[Dataset records]
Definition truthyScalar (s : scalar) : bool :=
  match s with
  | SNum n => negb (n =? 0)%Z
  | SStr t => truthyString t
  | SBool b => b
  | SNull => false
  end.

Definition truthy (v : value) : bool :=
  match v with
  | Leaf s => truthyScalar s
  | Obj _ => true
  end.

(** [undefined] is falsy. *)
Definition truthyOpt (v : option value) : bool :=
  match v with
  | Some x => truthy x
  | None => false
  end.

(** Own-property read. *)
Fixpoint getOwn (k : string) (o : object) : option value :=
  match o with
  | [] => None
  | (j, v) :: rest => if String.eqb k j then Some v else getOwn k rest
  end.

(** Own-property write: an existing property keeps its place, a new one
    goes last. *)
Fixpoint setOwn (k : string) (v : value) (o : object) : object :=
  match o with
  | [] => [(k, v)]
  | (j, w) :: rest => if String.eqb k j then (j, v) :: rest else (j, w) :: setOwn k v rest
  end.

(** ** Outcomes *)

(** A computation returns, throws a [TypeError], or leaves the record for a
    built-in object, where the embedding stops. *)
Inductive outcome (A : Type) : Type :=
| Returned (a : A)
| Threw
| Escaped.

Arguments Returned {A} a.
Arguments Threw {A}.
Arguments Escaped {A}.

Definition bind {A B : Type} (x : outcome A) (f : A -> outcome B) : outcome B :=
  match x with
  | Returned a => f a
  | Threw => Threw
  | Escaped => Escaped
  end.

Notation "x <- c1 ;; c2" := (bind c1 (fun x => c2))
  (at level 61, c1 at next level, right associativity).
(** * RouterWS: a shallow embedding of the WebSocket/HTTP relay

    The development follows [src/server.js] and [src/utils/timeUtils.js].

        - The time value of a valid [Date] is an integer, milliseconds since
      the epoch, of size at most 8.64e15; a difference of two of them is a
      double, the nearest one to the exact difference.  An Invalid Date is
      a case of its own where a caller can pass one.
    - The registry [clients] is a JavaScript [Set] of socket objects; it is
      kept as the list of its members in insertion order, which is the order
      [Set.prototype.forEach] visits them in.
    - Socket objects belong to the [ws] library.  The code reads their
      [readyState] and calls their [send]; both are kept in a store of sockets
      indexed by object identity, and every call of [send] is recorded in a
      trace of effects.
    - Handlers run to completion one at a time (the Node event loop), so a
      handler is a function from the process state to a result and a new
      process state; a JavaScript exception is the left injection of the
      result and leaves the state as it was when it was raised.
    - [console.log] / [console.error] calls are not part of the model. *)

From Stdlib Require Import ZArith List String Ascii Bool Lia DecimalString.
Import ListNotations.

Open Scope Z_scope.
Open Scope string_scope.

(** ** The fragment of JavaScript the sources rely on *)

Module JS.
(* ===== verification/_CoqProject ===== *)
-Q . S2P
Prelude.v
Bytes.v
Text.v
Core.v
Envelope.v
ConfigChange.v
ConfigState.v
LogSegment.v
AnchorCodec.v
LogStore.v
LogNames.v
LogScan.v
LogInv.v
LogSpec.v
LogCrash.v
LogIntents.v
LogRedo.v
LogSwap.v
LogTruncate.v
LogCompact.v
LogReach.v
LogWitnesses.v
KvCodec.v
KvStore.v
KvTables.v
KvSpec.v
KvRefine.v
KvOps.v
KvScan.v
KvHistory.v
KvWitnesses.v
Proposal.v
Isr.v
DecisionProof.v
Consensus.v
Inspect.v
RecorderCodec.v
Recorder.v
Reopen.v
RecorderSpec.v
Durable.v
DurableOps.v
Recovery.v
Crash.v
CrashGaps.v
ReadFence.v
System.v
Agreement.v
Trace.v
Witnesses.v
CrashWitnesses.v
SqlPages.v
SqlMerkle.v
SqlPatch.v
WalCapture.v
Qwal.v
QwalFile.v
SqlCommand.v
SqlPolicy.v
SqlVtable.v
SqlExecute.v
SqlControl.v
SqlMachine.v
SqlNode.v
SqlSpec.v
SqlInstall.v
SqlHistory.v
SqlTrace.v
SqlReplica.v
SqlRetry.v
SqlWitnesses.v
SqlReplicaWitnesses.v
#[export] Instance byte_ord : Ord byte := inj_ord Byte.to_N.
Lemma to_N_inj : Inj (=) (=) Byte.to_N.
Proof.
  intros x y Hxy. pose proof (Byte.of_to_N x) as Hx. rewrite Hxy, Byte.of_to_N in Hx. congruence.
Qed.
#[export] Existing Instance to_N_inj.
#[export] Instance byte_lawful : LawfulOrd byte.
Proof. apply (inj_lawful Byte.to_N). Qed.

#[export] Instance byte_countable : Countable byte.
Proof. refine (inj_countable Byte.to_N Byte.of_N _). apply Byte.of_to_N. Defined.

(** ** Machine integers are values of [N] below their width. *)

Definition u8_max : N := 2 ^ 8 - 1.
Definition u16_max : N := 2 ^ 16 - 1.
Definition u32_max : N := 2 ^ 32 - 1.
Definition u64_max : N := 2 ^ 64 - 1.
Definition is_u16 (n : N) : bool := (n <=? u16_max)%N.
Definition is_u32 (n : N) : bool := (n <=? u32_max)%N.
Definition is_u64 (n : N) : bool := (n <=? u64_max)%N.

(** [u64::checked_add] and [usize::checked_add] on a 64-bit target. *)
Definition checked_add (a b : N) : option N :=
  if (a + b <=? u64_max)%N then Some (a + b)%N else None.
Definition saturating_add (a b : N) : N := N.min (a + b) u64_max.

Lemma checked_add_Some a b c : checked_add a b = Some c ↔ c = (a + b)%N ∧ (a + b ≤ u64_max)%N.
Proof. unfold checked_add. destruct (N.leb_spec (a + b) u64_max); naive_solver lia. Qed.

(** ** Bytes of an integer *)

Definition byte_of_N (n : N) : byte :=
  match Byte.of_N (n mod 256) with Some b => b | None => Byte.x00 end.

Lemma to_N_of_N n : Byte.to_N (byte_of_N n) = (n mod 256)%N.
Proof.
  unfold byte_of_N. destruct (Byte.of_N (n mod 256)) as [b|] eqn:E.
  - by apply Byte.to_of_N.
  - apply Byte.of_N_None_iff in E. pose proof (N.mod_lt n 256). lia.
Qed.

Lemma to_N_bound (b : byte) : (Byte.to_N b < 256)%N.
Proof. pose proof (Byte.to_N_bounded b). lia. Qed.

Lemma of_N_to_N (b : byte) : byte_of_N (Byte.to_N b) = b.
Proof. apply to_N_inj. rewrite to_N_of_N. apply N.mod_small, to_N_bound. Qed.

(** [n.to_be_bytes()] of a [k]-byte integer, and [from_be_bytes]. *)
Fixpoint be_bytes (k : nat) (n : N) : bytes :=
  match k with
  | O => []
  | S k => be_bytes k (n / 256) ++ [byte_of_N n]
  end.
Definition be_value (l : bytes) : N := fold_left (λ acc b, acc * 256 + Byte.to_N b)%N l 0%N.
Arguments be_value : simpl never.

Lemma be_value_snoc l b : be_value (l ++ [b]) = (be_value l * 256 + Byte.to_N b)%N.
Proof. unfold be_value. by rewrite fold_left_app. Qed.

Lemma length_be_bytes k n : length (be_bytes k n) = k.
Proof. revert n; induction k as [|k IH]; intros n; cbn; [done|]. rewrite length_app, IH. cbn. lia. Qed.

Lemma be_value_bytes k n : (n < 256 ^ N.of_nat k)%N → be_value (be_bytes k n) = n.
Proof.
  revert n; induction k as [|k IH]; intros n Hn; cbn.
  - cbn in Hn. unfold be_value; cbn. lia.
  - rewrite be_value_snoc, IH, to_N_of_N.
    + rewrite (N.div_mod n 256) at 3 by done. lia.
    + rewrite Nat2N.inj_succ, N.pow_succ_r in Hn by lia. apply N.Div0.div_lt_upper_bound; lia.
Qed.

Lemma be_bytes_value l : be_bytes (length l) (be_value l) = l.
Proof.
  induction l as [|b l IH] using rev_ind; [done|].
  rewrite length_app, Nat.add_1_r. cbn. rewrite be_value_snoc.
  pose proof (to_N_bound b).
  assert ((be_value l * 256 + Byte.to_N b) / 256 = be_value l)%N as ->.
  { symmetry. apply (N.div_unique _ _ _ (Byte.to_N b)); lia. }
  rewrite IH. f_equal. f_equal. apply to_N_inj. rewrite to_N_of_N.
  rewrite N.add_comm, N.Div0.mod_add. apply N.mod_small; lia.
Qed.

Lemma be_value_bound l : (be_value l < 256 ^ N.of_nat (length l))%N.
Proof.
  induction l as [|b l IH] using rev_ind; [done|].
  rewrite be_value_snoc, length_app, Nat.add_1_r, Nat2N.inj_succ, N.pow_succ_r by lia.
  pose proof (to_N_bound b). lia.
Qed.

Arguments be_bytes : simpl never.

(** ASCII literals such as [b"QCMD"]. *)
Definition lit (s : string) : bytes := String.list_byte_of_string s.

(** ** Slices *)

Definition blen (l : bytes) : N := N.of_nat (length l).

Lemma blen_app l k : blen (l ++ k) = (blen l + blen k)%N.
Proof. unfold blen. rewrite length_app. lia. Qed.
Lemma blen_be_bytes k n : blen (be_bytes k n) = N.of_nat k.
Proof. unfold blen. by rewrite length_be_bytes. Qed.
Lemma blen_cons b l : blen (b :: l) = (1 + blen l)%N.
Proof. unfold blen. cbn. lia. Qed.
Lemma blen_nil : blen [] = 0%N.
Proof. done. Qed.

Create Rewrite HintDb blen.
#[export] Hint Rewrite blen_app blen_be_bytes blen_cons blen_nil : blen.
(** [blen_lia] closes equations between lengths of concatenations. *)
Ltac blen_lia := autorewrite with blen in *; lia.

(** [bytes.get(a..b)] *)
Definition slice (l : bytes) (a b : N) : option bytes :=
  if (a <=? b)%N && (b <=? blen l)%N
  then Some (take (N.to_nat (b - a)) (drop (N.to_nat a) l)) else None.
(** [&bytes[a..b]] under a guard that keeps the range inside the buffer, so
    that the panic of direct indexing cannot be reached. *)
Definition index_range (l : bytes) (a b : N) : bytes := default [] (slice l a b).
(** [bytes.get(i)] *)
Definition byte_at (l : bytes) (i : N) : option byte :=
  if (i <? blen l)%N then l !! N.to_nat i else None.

# [Problem requirements]
Using the data above, extract exactly the lines from the one that holds "(** A computation" to the one that holds "process state; a", both ends included, and no others.

# [Answer box]
(** A computation returns, throws a [TypeError], or leaves the record for a
    built-in object, where the embedding stops. *)
Inductive outcome (A : Type) : Type :=
| Returned (a : A)
| Threw
| Escaped.

Arguments Returned {A} a.
Arguments Threw {A}.
Arguments Escaped {A}.

Definition bind {A B : Type} (x : outcome A) (f : A -> outcome B) : outcome B :=
  match x with
  | Returned a => f a
  | Threw => Threw
  | Escaped => Escaped
  end.

Notation "x <- c1 ;; c2" := (bind c1 (fun x => c2))
  (at level 61, c1 at next level, right associativity).
(** * RouterWS: a shallow embedding of the WebSocket/HTTP relay

    The development follows [src/server.js] and [src/utils/timeUtils.js].

        - The time value of a valid [Date] is an integer, milliseconds since
      the epoch, of size at most 8.64e15; a difference of two of them is a
      double, the nearest one to the exact difference.  An Invalid Date is
      a case of its own where a caller can pass one.
    - The registry [clients] is a JavaScript [Set] of socket objects; it is
      kept as the list of its members in insertion order, which is the order
      [Set.prototype.forEach] visits them in.
    - Socket objects belong to the [ws] library.  The code reads their
      [readyState] and calls their [send]; both are kept in a store of sockets
      indexed by object identity, and every call of [send] is recorded in a
      trace of effects.
    - Handlers run to completion one at a time (the Node event loop), so a
      handler is a function from the process state to a result and a new
      process state; a JavaScript exception is the left injection of the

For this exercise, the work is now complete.